Reginald Edward Enthoven
THE WYVERN
The Wyvern is an adult male, green with blue and yellow eyespots. He's an endurance predator who circles high in the air, waiting for prey to make itself vulnerable before attacking from above. Lone victims are killed on the ground, or carried away to be dropped if their allies move to intercept. If attacked with ranged weapons he flies higher and waits for his prey to be distracted.
He's a vindictive beast and will pursue people who injure him unless they seem really tough. If he expects a night attack he'll slink out of the tower and lie in ambush for adventurers creeping up on his nest. He learned not to mess with the elephants after the matriarch of the herd almost gored him when he dove for her son.
THE LAKE
The lake is a popular spot for the animals of the region. There are a couple trees on the shore, spindly things quite unlike the Acacias west of the ridge.
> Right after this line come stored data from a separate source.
(** ** [query] with an effective user *)




(** ** Strings *)

Lemma prefix_app (needle hay : string) :
  String.prefix needle hay = true <-> exists post, hay = needle +:+ post.
Proof.
  revert hay. induction needle as [|c needle IH]; intros hay.
  - split; [intros _; exists hay; done|]. intros _. by destruct hay.
  - destruct hay as [|d hay]; simpl.
    + split; [done|]. intros [post H]. discriminate.
    + destruct (Ascii.ascii_dec c d) as [->|Hne].
      * rewrite IH. split; intros [post H]; exists post; [by rewrite H|].
        by injection H.
      * split; [done|]. intros [post H]. injection H as H1 H2. done.
Qed.

(** [needle in hay] holds exactly of the strings that have [needle]
    somewhere inside. *)
Lemma contains_spec (needle hay : string) :
  Str.contains needle hay = true
  <-> exists pre post, hay = pre +:+ needle +:+ post.
Proof.
  induction hay as [|c hay IH].
  - change (Str.contains needle "") with (String.prefix needle "" || false).
    rewrite orb_false_r, prefix_app. split.
    + intros [post H]. exists "", post. done.
    + intros (pre & post & H). destruct pre; [by exists post|discriminate].
  - change (Str.contains needle (String c hay))
      with (String.prefix needle (String c hay) || Str.contains needle hay).
    rewrite orb_true_iff, prefix_app, IH. split.
    + intros [[post H]|(pre & post & H)].
      * exists "", post. done.
      * exists (String c pre), post. simpl. by rewrite H.
    + intros (pre & post & H). destruct pre as [|d pre]; simpl in H.
      * left. by exists post.
      * right. injection H as _ H. by exists pre, post.
Qed.

Lemma split_not_nil (sep : ascii) (s : string) : Str.split sep s <> [].
Proof.
  induction s as [|c s IH]; simpl; [done|].
  destruct (Ascii.eqb c sep); [done|]. by destruct (Str.split sep s).
Qed.

(** The pieces of a split, joined by the separator, are the string. *)
Lemma join_split (sep : ascii) (s : string) : Str.join sep (Str.split sep s) = s.
Proof.
  induction s as [|c s IH]; [done|].
  pose proof (split_not_nil sep s) as Hnil.
  change (Str.split sep (String c s))
    with (if Ascii.eqb c sep then EmptyString :: Str.split sep s
          else match Str.split sep s with
               | piece :: pieces => String c piece :: pieces
               | [] => [String c EmptyString]
               end).
  destruct (Ascii.eqb_spec c sep) as [->|Hne].
  - destruct (Str.split sep s) as [|piece pieces]; [done|].
    change (Str.join sep ("" :: piece :: pieces))
      with (String sep (Str.join sep (piece :: pieces))).
    by rewrite IH.
  - destruct (Str.split sep s) as [|piece pieces]; [done|].
    destruct pieces as [|piece' pieces].
    + simpl in *. by rewrite IH.
    + change (Str.join sep (String c piece :: piece' :: pieces))
        with (String c (piece +:+ String sep (Str.join sep (piece' :: pieces)))).
      f_equal. exact IH.
Qed.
The Water King, Elemental Tyrant of the lake, lives here with his Lake Serpent. He lets the serpent take prey from the shore but rarely, to avoid scaring off the animals who come to drink so picturesquely. He is jovial but quick to take offense. He shares the water and the wonderful view, and if you want more than that you're either greedy or you better have a damn good excuse.
The Water King liked to swim down into the fountain inside the courtyard and watch the nuns bathe. When they abandoned the Convent in a hurry he cut off the underground qanat feeding the vineyard because he didn't believe anyone else deserved to irrigate on his dime. The vineyard can't be reactivated without water, and he has to be slain or convinced to give up the goods.
WHY ARE YOU HERE?
The players are...
- Going to reestablish the winery.
- Monster hunters chasing down the Trolls.
- Relic hunters looking for loot from the Ancient Empire or the Monarchy.
- Helping the Schempfs get their great grandma's bones back.
- Big game hunters looking for monster hides.
THE MAKING OF
I used the Monster Manual Overhaul to create the nucleus of this area. I rolled
- Satyrs
- Elemental Tyrant and Sea Serpent
- Wyvern fighting Trolls
- Elephants
- Lions and Boars
- A Polevik treed by a Bear.
- Grey Horse berating Townsfolk
- Sea Star
The Old King's religion is based on the one the Great Khan founds in Dungeon: Twilight to feed himself human sacrifices.
I just finished playtesting this adventure. One thing I'd suggest to anyone else wanting to run it is instead of making the PCs return to civilization for supplies, have the Water King act as a merchant. His stock comes from stuff lost in the lake (armor from a guy who drowned, swords tossed in as tribute) or made from the natural materials (kelp ropes, lamp oil made from fish fat).